PROBLEM TO SOLVE: Among the records that follow, find the line with "(** * pomodoro_pyterm: the" and the line with "- a task is". Set down those lines and all lines between them exactly, without adding anything.

-- Opening Marker --

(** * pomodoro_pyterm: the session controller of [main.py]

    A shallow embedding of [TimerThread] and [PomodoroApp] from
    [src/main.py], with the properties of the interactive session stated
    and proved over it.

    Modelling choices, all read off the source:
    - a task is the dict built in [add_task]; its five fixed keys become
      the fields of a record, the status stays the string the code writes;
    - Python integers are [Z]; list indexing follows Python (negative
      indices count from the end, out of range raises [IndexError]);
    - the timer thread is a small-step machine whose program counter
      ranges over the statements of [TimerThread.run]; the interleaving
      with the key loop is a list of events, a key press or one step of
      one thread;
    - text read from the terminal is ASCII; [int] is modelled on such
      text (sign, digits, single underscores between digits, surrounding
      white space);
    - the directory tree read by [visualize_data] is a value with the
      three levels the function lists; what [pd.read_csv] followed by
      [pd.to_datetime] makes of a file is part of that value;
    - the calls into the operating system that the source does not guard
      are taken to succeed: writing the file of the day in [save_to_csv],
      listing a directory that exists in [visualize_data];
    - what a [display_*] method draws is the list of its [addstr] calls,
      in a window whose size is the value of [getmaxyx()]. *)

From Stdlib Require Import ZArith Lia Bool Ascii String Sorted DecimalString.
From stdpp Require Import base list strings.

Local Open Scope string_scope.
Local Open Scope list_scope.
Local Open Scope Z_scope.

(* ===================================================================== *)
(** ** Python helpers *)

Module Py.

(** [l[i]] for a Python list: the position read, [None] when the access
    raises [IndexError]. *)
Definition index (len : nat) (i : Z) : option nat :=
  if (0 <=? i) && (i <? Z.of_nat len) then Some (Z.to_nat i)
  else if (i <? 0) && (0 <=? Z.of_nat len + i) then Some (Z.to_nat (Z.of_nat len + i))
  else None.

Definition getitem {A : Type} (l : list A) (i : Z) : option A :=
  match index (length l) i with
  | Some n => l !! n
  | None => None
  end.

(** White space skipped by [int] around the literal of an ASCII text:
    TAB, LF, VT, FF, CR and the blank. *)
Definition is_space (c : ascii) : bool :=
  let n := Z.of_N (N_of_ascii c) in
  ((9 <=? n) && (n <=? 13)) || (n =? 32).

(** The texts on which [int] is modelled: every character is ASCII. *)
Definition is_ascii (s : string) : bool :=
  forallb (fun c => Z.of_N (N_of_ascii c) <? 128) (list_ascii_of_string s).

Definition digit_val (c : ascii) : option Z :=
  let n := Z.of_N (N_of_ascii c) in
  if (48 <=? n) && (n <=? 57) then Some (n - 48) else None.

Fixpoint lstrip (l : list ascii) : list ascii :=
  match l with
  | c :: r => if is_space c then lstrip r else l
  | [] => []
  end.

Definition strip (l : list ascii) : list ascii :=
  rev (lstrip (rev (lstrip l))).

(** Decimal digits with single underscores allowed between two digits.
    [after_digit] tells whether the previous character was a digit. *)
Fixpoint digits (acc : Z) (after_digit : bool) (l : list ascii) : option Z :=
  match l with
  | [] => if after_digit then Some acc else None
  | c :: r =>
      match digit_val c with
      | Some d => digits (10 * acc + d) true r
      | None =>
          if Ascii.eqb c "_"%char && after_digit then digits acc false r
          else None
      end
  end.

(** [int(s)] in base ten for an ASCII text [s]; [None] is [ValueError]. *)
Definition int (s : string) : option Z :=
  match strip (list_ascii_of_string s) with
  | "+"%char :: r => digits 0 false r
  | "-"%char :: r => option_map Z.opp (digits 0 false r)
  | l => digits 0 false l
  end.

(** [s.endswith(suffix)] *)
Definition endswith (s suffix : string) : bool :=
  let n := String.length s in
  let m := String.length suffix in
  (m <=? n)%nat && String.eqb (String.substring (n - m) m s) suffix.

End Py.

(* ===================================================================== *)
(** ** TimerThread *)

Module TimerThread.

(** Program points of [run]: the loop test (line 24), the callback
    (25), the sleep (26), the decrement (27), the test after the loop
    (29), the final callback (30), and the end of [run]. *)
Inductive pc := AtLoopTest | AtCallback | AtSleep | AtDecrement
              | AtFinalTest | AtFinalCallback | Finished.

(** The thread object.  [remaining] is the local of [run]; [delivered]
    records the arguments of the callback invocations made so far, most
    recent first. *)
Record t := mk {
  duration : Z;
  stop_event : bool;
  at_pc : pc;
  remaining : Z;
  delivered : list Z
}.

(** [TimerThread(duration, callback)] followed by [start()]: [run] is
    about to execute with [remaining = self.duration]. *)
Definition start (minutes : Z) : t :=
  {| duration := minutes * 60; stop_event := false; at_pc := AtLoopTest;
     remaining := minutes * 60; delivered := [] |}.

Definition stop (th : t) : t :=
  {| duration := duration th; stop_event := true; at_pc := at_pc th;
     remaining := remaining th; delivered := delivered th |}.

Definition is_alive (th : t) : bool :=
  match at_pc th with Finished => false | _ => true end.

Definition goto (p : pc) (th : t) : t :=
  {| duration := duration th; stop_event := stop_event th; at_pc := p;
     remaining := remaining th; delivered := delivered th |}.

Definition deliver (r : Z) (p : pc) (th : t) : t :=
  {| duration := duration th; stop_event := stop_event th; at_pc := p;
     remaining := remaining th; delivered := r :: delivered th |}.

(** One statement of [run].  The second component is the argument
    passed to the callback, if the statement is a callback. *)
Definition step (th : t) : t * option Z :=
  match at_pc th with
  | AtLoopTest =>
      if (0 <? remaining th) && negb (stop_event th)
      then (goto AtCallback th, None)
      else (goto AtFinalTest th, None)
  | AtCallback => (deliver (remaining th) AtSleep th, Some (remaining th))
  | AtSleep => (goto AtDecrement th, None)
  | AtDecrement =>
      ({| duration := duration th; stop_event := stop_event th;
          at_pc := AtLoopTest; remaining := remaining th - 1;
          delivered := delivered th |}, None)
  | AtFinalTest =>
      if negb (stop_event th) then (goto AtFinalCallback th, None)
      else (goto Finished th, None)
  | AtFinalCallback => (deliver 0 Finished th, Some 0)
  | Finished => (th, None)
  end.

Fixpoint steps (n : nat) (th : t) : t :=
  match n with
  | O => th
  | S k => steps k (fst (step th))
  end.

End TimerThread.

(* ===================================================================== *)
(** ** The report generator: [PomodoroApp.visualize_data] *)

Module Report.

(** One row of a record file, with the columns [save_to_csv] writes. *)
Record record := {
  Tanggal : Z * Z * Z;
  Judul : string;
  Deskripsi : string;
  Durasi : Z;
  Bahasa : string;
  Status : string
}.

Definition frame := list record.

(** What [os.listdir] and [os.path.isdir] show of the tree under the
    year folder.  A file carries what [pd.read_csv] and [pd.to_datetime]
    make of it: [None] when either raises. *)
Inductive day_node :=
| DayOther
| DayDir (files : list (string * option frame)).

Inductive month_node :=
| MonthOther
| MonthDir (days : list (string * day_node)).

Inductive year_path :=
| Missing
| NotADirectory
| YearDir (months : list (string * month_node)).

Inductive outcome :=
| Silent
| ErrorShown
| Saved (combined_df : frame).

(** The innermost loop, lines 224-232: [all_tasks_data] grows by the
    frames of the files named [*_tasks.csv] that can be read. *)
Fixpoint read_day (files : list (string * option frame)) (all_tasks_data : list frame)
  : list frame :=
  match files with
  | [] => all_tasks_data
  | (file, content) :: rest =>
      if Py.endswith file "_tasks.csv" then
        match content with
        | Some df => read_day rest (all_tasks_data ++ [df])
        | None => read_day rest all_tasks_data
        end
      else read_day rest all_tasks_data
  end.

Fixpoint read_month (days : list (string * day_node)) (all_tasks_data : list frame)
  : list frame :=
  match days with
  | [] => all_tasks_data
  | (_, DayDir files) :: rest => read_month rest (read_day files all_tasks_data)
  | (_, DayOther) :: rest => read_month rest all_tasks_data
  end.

-- Closing Marker --
-- Opening Marker --

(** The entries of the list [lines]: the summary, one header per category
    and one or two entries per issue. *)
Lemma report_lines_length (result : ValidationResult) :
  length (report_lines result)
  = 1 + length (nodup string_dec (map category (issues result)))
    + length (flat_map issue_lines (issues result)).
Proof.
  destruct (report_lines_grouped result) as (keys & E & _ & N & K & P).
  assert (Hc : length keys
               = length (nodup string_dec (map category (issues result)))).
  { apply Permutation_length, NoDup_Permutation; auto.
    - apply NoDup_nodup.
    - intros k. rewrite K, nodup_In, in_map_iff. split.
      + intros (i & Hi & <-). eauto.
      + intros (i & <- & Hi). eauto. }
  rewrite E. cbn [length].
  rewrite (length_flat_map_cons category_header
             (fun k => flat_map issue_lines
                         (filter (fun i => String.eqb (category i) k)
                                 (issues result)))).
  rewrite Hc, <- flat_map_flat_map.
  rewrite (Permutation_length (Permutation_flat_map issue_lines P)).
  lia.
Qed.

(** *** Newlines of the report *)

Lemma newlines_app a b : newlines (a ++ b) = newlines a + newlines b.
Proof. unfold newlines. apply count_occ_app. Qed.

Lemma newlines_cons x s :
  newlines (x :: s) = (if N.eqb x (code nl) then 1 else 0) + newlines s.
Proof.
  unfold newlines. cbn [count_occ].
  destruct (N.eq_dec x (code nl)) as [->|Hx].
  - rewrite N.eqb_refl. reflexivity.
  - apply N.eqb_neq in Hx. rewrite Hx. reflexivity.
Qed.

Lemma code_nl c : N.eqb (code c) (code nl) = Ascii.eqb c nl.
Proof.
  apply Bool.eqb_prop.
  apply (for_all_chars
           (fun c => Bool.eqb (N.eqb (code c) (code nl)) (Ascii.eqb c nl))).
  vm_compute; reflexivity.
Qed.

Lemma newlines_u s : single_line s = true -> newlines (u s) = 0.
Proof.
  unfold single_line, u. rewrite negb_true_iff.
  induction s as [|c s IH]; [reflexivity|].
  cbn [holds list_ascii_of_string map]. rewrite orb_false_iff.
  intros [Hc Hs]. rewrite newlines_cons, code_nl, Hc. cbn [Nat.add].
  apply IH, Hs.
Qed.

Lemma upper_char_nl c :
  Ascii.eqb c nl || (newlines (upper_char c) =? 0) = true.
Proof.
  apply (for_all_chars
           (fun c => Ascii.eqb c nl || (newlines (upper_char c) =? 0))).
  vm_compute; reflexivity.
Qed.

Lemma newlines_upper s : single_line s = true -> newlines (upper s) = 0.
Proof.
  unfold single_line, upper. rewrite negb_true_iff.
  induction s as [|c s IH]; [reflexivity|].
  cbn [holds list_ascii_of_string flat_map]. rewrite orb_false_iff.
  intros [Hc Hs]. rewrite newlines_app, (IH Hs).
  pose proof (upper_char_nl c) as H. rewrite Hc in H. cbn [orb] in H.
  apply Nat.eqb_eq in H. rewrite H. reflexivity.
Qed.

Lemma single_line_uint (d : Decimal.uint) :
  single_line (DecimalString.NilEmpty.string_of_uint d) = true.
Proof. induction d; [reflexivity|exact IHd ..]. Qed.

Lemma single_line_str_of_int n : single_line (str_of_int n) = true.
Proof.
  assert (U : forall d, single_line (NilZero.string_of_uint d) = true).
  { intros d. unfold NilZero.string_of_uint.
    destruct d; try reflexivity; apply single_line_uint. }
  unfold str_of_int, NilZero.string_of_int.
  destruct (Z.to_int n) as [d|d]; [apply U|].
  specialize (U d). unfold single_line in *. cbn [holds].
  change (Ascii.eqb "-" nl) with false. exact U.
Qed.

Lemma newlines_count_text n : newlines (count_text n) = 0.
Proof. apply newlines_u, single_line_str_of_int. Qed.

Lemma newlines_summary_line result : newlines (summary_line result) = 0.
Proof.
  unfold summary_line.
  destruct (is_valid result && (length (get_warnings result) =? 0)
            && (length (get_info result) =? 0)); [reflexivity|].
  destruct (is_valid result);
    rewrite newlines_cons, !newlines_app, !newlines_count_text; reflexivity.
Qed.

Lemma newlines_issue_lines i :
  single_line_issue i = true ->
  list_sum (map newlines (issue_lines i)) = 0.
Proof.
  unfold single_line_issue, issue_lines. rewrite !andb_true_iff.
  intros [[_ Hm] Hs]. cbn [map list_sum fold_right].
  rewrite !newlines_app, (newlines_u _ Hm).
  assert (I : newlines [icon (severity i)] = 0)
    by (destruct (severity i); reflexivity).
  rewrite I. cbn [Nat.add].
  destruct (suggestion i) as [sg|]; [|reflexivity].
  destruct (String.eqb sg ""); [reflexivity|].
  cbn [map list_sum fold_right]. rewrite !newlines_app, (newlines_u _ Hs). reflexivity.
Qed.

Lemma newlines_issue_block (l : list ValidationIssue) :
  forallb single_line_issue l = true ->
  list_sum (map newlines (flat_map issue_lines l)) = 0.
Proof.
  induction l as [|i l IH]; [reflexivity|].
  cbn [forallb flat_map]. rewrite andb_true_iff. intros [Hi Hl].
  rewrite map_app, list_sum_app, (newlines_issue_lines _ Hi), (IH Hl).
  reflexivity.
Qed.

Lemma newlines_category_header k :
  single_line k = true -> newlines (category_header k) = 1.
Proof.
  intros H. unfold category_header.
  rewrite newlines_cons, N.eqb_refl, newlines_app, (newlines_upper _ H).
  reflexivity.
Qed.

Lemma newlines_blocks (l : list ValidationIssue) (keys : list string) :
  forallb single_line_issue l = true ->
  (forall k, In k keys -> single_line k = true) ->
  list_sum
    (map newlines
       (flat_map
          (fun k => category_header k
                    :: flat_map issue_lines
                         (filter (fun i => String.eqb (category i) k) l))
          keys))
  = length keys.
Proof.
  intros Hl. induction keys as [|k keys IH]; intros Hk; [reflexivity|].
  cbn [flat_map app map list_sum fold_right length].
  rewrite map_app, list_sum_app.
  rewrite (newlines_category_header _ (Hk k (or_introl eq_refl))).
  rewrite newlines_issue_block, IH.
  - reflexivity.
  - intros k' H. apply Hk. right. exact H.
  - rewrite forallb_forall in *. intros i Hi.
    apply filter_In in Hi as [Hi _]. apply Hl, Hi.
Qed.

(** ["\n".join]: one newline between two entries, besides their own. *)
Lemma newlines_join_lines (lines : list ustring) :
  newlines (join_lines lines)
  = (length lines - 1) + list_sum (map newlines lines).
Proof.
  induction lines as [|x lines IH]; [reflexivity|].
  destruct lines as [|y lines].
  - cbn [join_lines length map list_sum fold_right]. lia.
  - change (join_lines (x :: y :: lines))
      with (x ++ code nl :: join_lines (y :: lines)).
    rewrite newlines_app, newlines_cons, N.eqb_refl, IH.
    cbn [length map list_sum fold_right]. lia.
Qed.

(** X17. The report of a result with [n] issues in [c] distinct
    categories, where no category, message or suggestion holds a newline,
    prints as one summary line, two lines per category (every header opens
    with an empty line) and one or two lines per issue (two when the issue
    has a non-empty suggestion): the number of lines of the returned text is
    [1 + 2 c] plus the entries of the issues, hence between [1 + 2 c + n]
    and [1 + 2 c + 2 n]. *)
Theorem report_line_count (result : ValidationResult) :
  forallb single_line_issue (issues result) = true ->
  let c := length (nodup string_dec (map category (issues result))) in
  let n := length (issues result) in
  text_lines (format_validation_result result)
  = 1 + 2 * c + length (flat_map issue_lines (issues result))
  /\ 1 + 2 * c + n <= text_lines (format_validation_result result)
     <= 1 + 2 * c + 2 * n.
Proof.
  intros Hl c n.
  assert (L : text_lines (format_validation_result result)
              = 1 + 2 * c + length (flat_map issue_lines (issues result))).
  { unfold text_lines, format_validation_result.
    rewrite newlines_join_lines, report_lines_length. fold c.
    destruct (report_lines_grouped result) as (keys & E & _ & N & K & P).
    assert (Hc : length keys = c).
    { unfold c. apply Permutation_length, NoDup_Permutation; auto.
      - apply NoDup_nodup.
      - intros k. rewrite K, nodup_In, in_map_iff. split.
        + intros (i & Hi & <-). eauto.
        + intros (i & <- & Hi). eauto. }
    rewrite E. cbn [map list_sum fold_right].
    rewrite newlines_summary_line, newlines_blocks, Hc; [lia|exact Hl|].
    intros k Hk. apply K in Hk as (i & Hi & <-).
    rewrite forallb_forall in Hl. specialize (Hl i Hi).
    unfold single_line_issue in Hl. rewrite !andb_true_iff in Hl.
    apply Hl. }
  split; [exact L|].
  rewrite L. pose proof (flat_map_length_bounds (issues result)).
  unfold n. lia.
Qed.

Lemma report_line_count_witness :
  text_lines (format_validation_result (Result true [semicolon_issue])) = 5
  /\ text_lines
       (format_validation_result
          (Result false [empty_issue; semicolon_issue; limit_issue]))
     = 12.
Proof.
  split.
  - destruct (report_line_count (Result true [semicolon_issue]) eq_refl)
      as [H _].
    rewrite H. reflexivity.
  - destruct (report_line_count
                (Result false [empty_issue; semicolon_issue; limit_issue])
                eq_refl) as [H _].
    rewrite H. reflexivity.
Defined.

-- Closing Marker --

RESULT OF THE TASK:
(** * pomodoro_pyterm: the session controller of [main.py]

    A shallow embedding of [TimerThread] and [PomodoroApp] from
    [src/main.py], with the properties of the interactive session stated
    and proved over it.

    Modelling choices, all read off the source:
    - a task is the dict built in [add_task]; its five fixed keys become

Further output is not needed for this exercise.